Next month it will be ten years since Grant McLennan passed away in his late forties. It wasn’t big news – I remember sitting at my desk and idly flicking into The Go-Betweens band website to be confronted by the days old notice. I have rarely felt loss at the passing of people I don’t actually know – I did with McLennan because his music had formed a backdrop to my life and had found a place in my heart.
Yesterday it was 30 years since I finally got to be in the right place to see the Go-Betweens live – a small, dingy and long defunct venue in deepest Essex where the view was appalling, the sweat was running in buckets and the experience was uplifting.
At the end of May Robert Forster will be playing a solo gig in Whelans… The stars are aligned, I should write this piece!
The Go-Betweens were essentially a band built around the contrasting and blending talents of songwriters Grant McLennan and Robert Forster. Their career came in two chunks late 70’s to late 80’s and then from 2000 until Grant’s untimely death in 2006. They started in the era of Orange Juice and Aztec Camera, predating The Smiths and REM (and influencing both). Famously renowned as “the greatest band never to have a hit record” – pretty much any group that has picked up a couple of guitars and played them in any sort of harmony since the early 80’s has been influenced in some way, either directly or indirectly, by The Go-Betweens.
All well and good – but are they a band of their time or a band of today. Here’s a few reasons why I suggest you track down their music.

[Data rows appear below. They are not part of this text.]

(** * Jailhouse ARM core: trap handling, PSCI, vGIC v2 and CPU control

    A shallow embedding of the architecture-specific core of the Jailhouse
    hypervisor for 32-bit ARM:

    - [hypervisor/arch/arm/traps.c]   condition check, instruction skip,
      guest register access, CP15 emulation;
    - [hypervisor/arch/arm/control.c] per-CPU control flags, suspend/resume,
      cell creation;
    - [hypervisor/arch/arm/psci.c]    PSCI emulation;
    - [hypervisor/arch/arm/gic-v2.c]  list-register injection.

    Machine words are integers in [Z] with the wrap-around of the C types
    written out ([unsigned long] and [u32] are 32 bits wide on this target).
    Hardware registers, the per-CPU table and the console are explicit
    state; everything the code does to the outside world (locks, SGIs,
    system-register writes, collaborator calls) is also appended to an event
    log so that ordering properties can be stated. *)

From Stdlib Require Import ZArith List Bool Lia String.
From stdpp Require Import base list functions sorting.
Import ListNotations.

Local Open Scope Z_scope.

(** ** Machine words *)

Definition u32 (x : Z) : Z := x mod 2 ^ 32.
#[global] Arguments u32 : simpl never.

(** [(unsigned int)-1], the "not found" value of the CPU lookups. *)
Definition UINT_MINUS_1 : Z := u32 (-1).

(** ** Hardware registers

    Banked and system registers are read and written through
    [arm_read_banked_reg], [arm_write_banked_reg], [arm_read_sysreg],
    [arm_write_sysreg] and [arm_write_sysreg_32].  A register is identified
    by the name the source uses for it; [arm_write_sysreg_32] names its
    target by the CP15 encoding.  Every write is also kept in a log, oldest
    first. *)

Module Hw.

Inductive reg_name : Type :=
  (* banked core registers *)
  | SP_usr | LR_usr | SP_svc | LR_svc | SP_abt | LR_abt | SP_und | LR_und
  | SP_irq | LR_irq | SP_fiq | LR_fiq
  | R8_fiq | R9_fiq | R10_fiq | R11_fiq | R12_fiq
  | SPSR_svc | SPSR_abt | SPSR_und | SPSR_irq | SPSR_fiq
  | SPSR_hyp | ELR_hyp
  (* system registers, by name *)
  | SCTLR_EL1 | ACTLR_EL1 | CPACR_EL1 | CONTEXTIDR_EL1 | PAR_EL1
  | TTBR0_EL1 | TTBR1_EL1 | CSSELR_EL1
  | CNTKCTL_EL1 | CNTP_CTL_EL0 | CNTP_CVAL_EL0 | CNTV_CTL_EL0 | CNTV_CVAL_EL0
  | TTBCR | DACR | VBAR | DFSR | DFAR | IFSR | IFAR | ADFSR | AIFSR
  | MAIR0 | MAIR1 | AMAIR0 | AMAIR1 | TPIDRURW | TPIDRURO | TPIDRPRW
  | VMPIDR_EL2
  (* system registers, by 32-bit CP15 encoding *)
  | SYSREG_32 (opc1 crn crm opc2 : Z).

#[global] Instance reg_name_eq_dec : EqDecision reg_name.
Proof. solve_decision. Defined.

Record hw_state := mk_hw_state {
  regfile : reg_name -> Z;
  reg_writes : list (reg_name * Z)
}.

Definition read_reg (hw : hw_state) (r : reg_name) : Z := regfile hw r.

Definition write_reg (r : reg_name) (v : Z) (hw : hw_state) : hw_state :=
  mk_hw_state (<[r := v]> (regfile hw)) (reg_writes hw ++ [(r, v)]).

End Hw.

(** ** traps.c *)

Module Traps.

(** *** Syndrome and PSR accessors *)

(** Modelled from the spec: the accessor macros of [asm/traps.h] and
    [asm/processor.h] are not part of the sources at hand.  The spec fixes
    the exception class as syndrome[31:26], an IL syndrome bit, a
    condition-valid flag with a 4-bit condition, the decode of
    [{CRn, op1, CRm, op2, Rt, read-bit}] and the split (26:25, 15:10) layout
    of the IT field; the bit positions are those of the ARMv7 HSR and CPSR,
    and agree with the shifts that traps.c itself applies ([hsr >> 5] for
    Rt, [hsr & 1] for the direction, [cpsr >> 28] for the flags). *)
Definition HSR_EC (hsr : Z) : Z := Z.land (Z.shiftr hsr 26) 0x3f.
Definition HSR_IL (hsr : Z) : Z := Z.land (Z.shiftr hsr 25) 0x1.
Definition HSR_ICC (hsr : Z) : Z := Z.land hsr 0x1ffffff.
Definition HSR_ICC_CV_BIT : Z := Z.shiftl 1 24.
Definition HSR_ICC_COND (icc : Z) : Z := Z.land (Z.shiftr icc 20) 0xf.

Definition PSR_MODE_MASK : Z := 0xf.
Definition PSR_USR_MODE : Z := 0x0.
Definition PSR_FIQ_MODE : Z := 0x1.
Definition PSR_IRQ_MODE : Z := 0x2.
Definition PSR_SVC_MODE : Z := 0x3.
Definition PSR_ABT_MODE : Z := 0x7.
Definition PSR_UND_MODE : Z := 0xb.
Definition PSR_SYS_MODE : Z := 0xf.

Definition PSR_IT_MASK (it : Z) : Z :=
  Z.lor (Z.shiftl (Z.land it 0x3) 25) (Z.shiftl (Z.land it 0xfc) 8).
Definition PSR_IT (cpsr : Z) : Z :=
  Z.lor (Z.land (Z.shiftr cpsr 8) 0xfc) (Z.land (Z.shiftr cpsr 25) 0x3).

(** Modelled from the spec: [HSR_MATCH_MCR_MRC] of [asm/traps.h] is not part
    of the sources at hand.  It compares the [{CRn, op1, CRm, op2}] fields of
    an MCR/MRC syndrome (Opc2 in bits 19:17, Opc1 in 16:14, CRn in 13:10,
    CRm in 4:1) with the given encoding. *)
Definition HSR_MCR_MRC_FIELDS : Z := Z.lor 0xffc00 0x1e.
Definition HSR_MATCH_MCR_MRC (hsr crn opc1 crm opc2 : Z) : bool :=
  Z.land hsr HSR_MCR_MRC_FIELDS =?
  Z.lor (Z.lor (Z.lor (Z.shiftl opc2 17) (Z.shiftl opc1 14)) (Z.shiftl crn 10))
        (Z.shiftl crm 1).

(** The four fields on their own, as the spec names them. *)
Definition hsr_crn (hsr : Z) : Z := Z.land (Z.shiftr hsr 10) 0xf.
Definition hsr_opc1 (hsr : Z) : Z := Z.land (Z.shiftr hsr 14) 0x7.
Definition hsr_crm (hsr : Z) : Z := Z.land (Z.shiftr hsr 1) 0xf.
Definition hsr_opc2 (hsr : Z) : Z := Z.land (Z.shiftr hsr 17) 0x7.

(** *** Trap context *)

Record trap_context := mk_trap_context {
  pc : Z;
  cpsr : Z;
  hsr : Z;
  regs : list Z   (* the on-stack user register save area *)
}.

Definition set_pc (v : Z) (ctx : trap_context) : trap_context :=
  mk_trap_context v (cpsr ctx) (hsr ctx) (regs ctx).
Definition set_cpsr (v : Z) (ctx : trap_context) : trap_context :=
  mk_trap_context (pc ctx) v (hsr ctx) (regs ctx).
Definition set_regs (v : list Z) (ctx : trap_context) : trap_context :=
  mk_trap_context (pc ctx) (cpsr ctx) (hsr ctx) v.
(** * Black-swan detector: alert gate, evaluators and severity scorer

    A shallow embedding of [src/modules/black_swan_detector.py] (class
    [BlackSwanDetector]) and the properties of its alerting pipeline.

    Conventions of the embedding.
    - Python/numpy floats are [float64]: an exact rational or one of the
      IEEE special values.  Rounding and signed zeros are not modelled; the
      special values follow IEEE 754 as numpy applies it (division by zero
      yields an infinity or NaN, it does not raise).
    - [datetime] is a number of microseconds, [date] a number of days.
    - The detector's methods run in a small state monad over a [World]: the
      detector object, the number of [datetime.now()] calls and of data
      pipeline requests made so far, and the trace of outward effects
      (callback invocations and sleeps).  Logging and plot files are left
      out: no method reads them back.
    - pandas and numpy operations whose numerics are not spelled out in the
      repository (square root, quantiles, correlation matrices, number
      formatting) are fields of the [External] interface, and so is whether
      a plot can be drawn: the two methods that save plots name the file
      after a reading of the clock, which they take once the plot is drawn.

    The module [Connector] embeds the part of [src/modules/live_trading.py]
    (class [LiveTradingConnector]) that the exchange is called through: the
    rate limiter, the retries, the error handler and the orderbook cache,
    in a state monad of its own. *)

From Stdlib Require Import QArith Qabs Qminmax ZArith Lia Lqa Ascii String List.
From stdpp Require Import gmap strings list.
Import ListNotations.

Local Open Scope string_scope.
Local Open Scope list_scope.
Local Open Scope Z_scope.

(** ** Floating-point values *)

Inductive float64 : Type :=
  | Fin (q : Q)
  | PInf
  | NInf
  | NaN.

Declare Scope float_scope.
Delimit Scope float_scope with fl.
Bind Scope float_scope with float64.

Module Float.

Definition is_nan (x : float64) : bool :=
  match x with NaN => true | _ => false end.

Definition Qltb (a b : Q) : bool := negb (Qle_bool b a).

(** Sign of a finite value, zero counting as positive zero. *)
Definition nonneg (a : Q) : bool := Qle_bool 0 a.

Definition neg (x : float64) : float64 :=
  match x with
  | Fin a => Fin (- a)
  | PInf => NInf
  | NInf => PInf
  | NaN => NaN
  end.

Definition add (x y : float64) : float64 :=
  match x, y with
  | NaN, _ | _, NaN => NaN
  | Fin a, Fin b => Fin (a + b)
  | PInf, NInf | NInf, PInf => NaN
  | PInf, _ | _, PInf => PInf
  | NInf, _ | _, NInf => NInf
  end.

Definition sub (x y : float64) : float64 := add x (neg y).

Definition mul (x y : float64) : float64 :=
  match x, y with
  | NaN, _ | _, NaN => NaN
  | Fin a, Fin b => Fin (a * b)
  | Fin a, PInf | PInf, Fin a =>
      if Qeq_bool a 0 then NaN else if nonneg a then PInf else NInf
  | Fin a, NInf | NInf, Fin a =>
      if Qeq_bool a 0 then NaN else if nonneg a then NInf else PInf
  | PInf, PInf | NInf, NInf => PInf
  | PInf, NInf | NInf, PInf => NInf
  end.
(** The loop over the line script: the lines it pushes that are not
    [removed] are the new items, and those that are not [added] have the
    keys of the old items. *)
Lemma process_spec fuel : forall ops,
  Forall (well_formed_op diff) ops ->
  Forall keyed (old_side ops) -> Forall keyed (new_side ops) ->
  (length ops <= fuel)%nat ->
  exists out,
    process settings fuel ops = Some out
    /\ lines_but removed out = render <$> new_side ops
    /\ getDiffKey settings <$> lines_but added out = diff <$> old_side ops
    /\ fine out.
Proof.
  induction fuel as [|fuel IH]; intros ops Hwf Hko Hkn Hfuel.
  { destruct ops; [|simpl in Hfuel; lia]. exists []. repeat split; constructor. }
  destruct ops as [|current rest].
  { exists []. repeat split; constructor. }
  cbn [process].
  destruct (bool_decide_reflect (type current = unchanged)) as [Hun|Hchanged].
  - (* an unchanged line *)
    apply Forall_cons in Hwf as [Hcur Hwf].
    rewrite old_side_cons in Hko. rewrite new_side_cons in Hkn.
    apply Forall_app in Hko as [Hko1 Hko], Hkn as [Hkn1 Hkn].
    destruct (IH rest Hwf Hko Hkn) as (out & Hout & Hnew & Hold & Hfine);
      [simpl in Hfuel; lia|].
    unfold well_formed_op in Hcur. rewrite Hun in Hcur.
    destruct Hcur as (a & b & Ha & Hb & Hkey).
    assert (old_side [current] = [a]) as Hoa.
    { unfold old_side. cbn. by rewrite Hun, Ha. }
    assert (new_side [current] = [b]) as Hnb.
    { unfold new_side. cbn. by rewrite Hun, Hb. }
    rewrite Hnb in Hkn1. apply Forall_cons in Hkn1 as [Hkb _].
    rewrite Hb, Hout. cbn [mbind option_bind].
    eexists. split; [done|].
    rewrite old_side_cons, new_side_cons, !fmap_app, Hoa, Hnb.
    change (?x :: out) with ([x] ++ out).
    rewrite !lines_but_app, !fmap_app, Hnew, Hold. cbn.
    rewrite !decide_True by done. cbn.
    rewrite <- Hkb, Hkey.
    split; [done|]. split; [done|]. destruct Hfine as [Hf Hc].
    split; [by constructor|]. intros He. constructor; [done|by apply Hc].
  - (* a block of removed lines, then added lines *)
    pose proof (take_run_app removed (current :: rest)) as Hsplit1.
    pose proof (take_run_types removed (current :: rest)) as Htypes1.
    destruct (take_run removed (current :: rest)) as [removed_run after] eqn:Hrun1.
    pose proof (take_run_app added after) as Hsplit2.
    pose proof (take_run_types added after) as Htypes2.
    destruct (take_run added after) as [added_run after'] eqn:Hrun2.
    cbn [fst snd] in *.
    assert (length after' < length (current :: rest))%nat as Hshorter.
    { rewrite <- Hsplit1, <- Hsplit2, !length_app.
      destruct (decide (type current = removed)) as [Hrem|Hnot].
      - destruct (take_run_head removed current rest Hrem) as [run Hhead].
        rewrite Hrun1 in Hhead. cbn in Hhead. subst removed_run. simpl. lia.
      - assert (type current = added) as Hadd by (by destruct (type current)).
        cbn [take_run] in Hrun1. rewrite bool_decide_eq_false_2 in Hrun1 by done.
        injection Hrun1 as <- <-.
        destruct (take_run_head added current rest Hadd) as [run Hhead].
        rewrite Hrun2 in Hhead. cbn in Hhead. subst added_run. simpl. lia. }
    rewrite <- Hsplit1, <- Hsplit2 in Hwf, Hko, Hkn |- *.
    rewrite !old_side_app in Hko |- *. rewrite !new_side_app in Hkn |- *.
    apply Forall_app in Hwf as [_ Hwf]. apply Forall_app in Hwf as [_ Hwf].
    apply Forall_app in Hko as [Hko1 Hko]. apply Forall_app in Hko as [_ Hko].
    apply Forall_app in Hkn as [_ Hkn]. apply Forall_app in Hkn as [_ Hkn].
    destruct (sides_of_removed removed_run Htypes1) as [Hn1 Ho1].
    destruct (sides_of_added added_run Htypes2) as [Ho2 Hn2].
    destruct (process_block_spec (oldItem <$> removed_run) (newItem <$> added_run))
      as (block & Hblock & Hbnew & Hbold & Hbfine).
    destruct (IH after' Hwf Hko Hkn) as (out & Hout & Hnew & Hold & Hfine);
      [simpl in *; lia|].
    rewrite Hblock, Hout. cbn [mbind option_bind].
    eexists. split; [done|].
    rewrite !lines_but_app, !fmap_app, Hbnew, Hbold, Hnew, Hold.
    rewrite Hn1, Ho2, <- Hn2, <- Ho1. cbn [app].
    rewrite (keyed_keys _ Hko1).
    split; [done|]. split; [done|]. by apply fine_app.
Qed.
(* ===== verification/_CoqProject ===== *)
-Q . S2P
Prelude.v
Params.v
Ring.v
Spinlock.v
Sched.v
Bio.v
Log.v
Crash.v
Logop.v
Txn.v
CString.v
Fs.v
FsBlocks.v
FsFile.v
FsData.v
FsInode.v
FsIcache.v
FsDir.v
FsIalloc.v
FsPath.v
FsTree.v
FsAbs.v
FsOps.v
FsDemo.v
FsProps.v
Mkfs.v
MkfsFile.v
MkfsRun.v
MkfsProps.v
Kalloc.v
Vm.v
VmMap.v
VmUser.v
VmCopy.v
VmOut.v
VmProps.v
Io.v
Seg.v
Start.v
User.v
Asm.v
Console.v
ConsoleOut.v
ConsoleIn.v
Mp.v
Ata.v
Boot.v
Ide.v
IdeMem.v
Umalloc.v
Grep.v
Sh.v
ShRound.v
ShRun.v
Kernel.v
Pipe.v
FileC.v
ProcC.v
Exec.v
Sysfile.v
FsCalls.v
Syscall.v
KernDemo.v
PipeProps.v
ProcProps.v
ExecProps.v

Two heads are better than one
A band with two songwriters who both sing could be a tough one to get right. It might become disjointed – a stylistic battle that grates on the ears. In this case the pair work together to expand the horizons of the band whilst staying close enough together to keep it whole. MacLennan seems more wistful and Forster seems more angular and edgy, reflecting the way they looked physically. I suspect the dynamics were more complex in real life. MacLennan always seemed more assertive in the live arena – in my memory he always took the first song. This may be me making the history fit the story, but it plays out in this clip.
A good tune is timeless.
A memorable punch line to a Morecombe and Wise sketch went along the lines “I’m playing all the right notes, just not necessarily in the right order!” The beauty of any band at its best is that as the songs go along they play the notes and make the progressions you want to hear next. The Go-Betweens could pull together a tune with the best of them. Here’s an example of how to put two guitars together to make one seamless and simple tune
Lyrics that paint a picture
“There’s a cat in the alleyway, dreaming of birds that are blue”. I defy you to listen to those words and not get a picture in your head. Sometimes the songs tell a story, sometimes they capture a moment, always the language is crafted to give you an image of what is happening. Listen to the first fifty seconds of this song – you see the woman, you get a sense of the life. All done in simple and very few words.
An Edge and a soul
Putting together good tunes and good lyrics is a great start, but if you are going to make truly magnificent music you have to get people to feel something in the way that Mumford and Sons don’t. That means getting personal and opening the soul occasionally. There’s no video here, but if there is one clip that you play from this article – make it this one!
Music for a mood
I’ve always wanted to visit Brisbane in Australia, where the band hail from, because if it is like their music it must be a great place. You can play Go Betweens on murky rainy days to give you warmth, but try them when the sky is blue. Last year I happened to drive the old coast road from Larne to Portrush on a calm sunny day with the windows down and music blaring. That music had to be The Go-Betweens. It was a day to be at peace with the world and just live in the moment.
Here’s what they looked like in a rare video produced to promote a song.
I’ll let you judge on my “still relevant” question for yourselves. Start your Go-Betweens journey with the 16 Lovers Lane album.
Actually, there is only one choice. If you don’t find something to like, you frankly have no soul!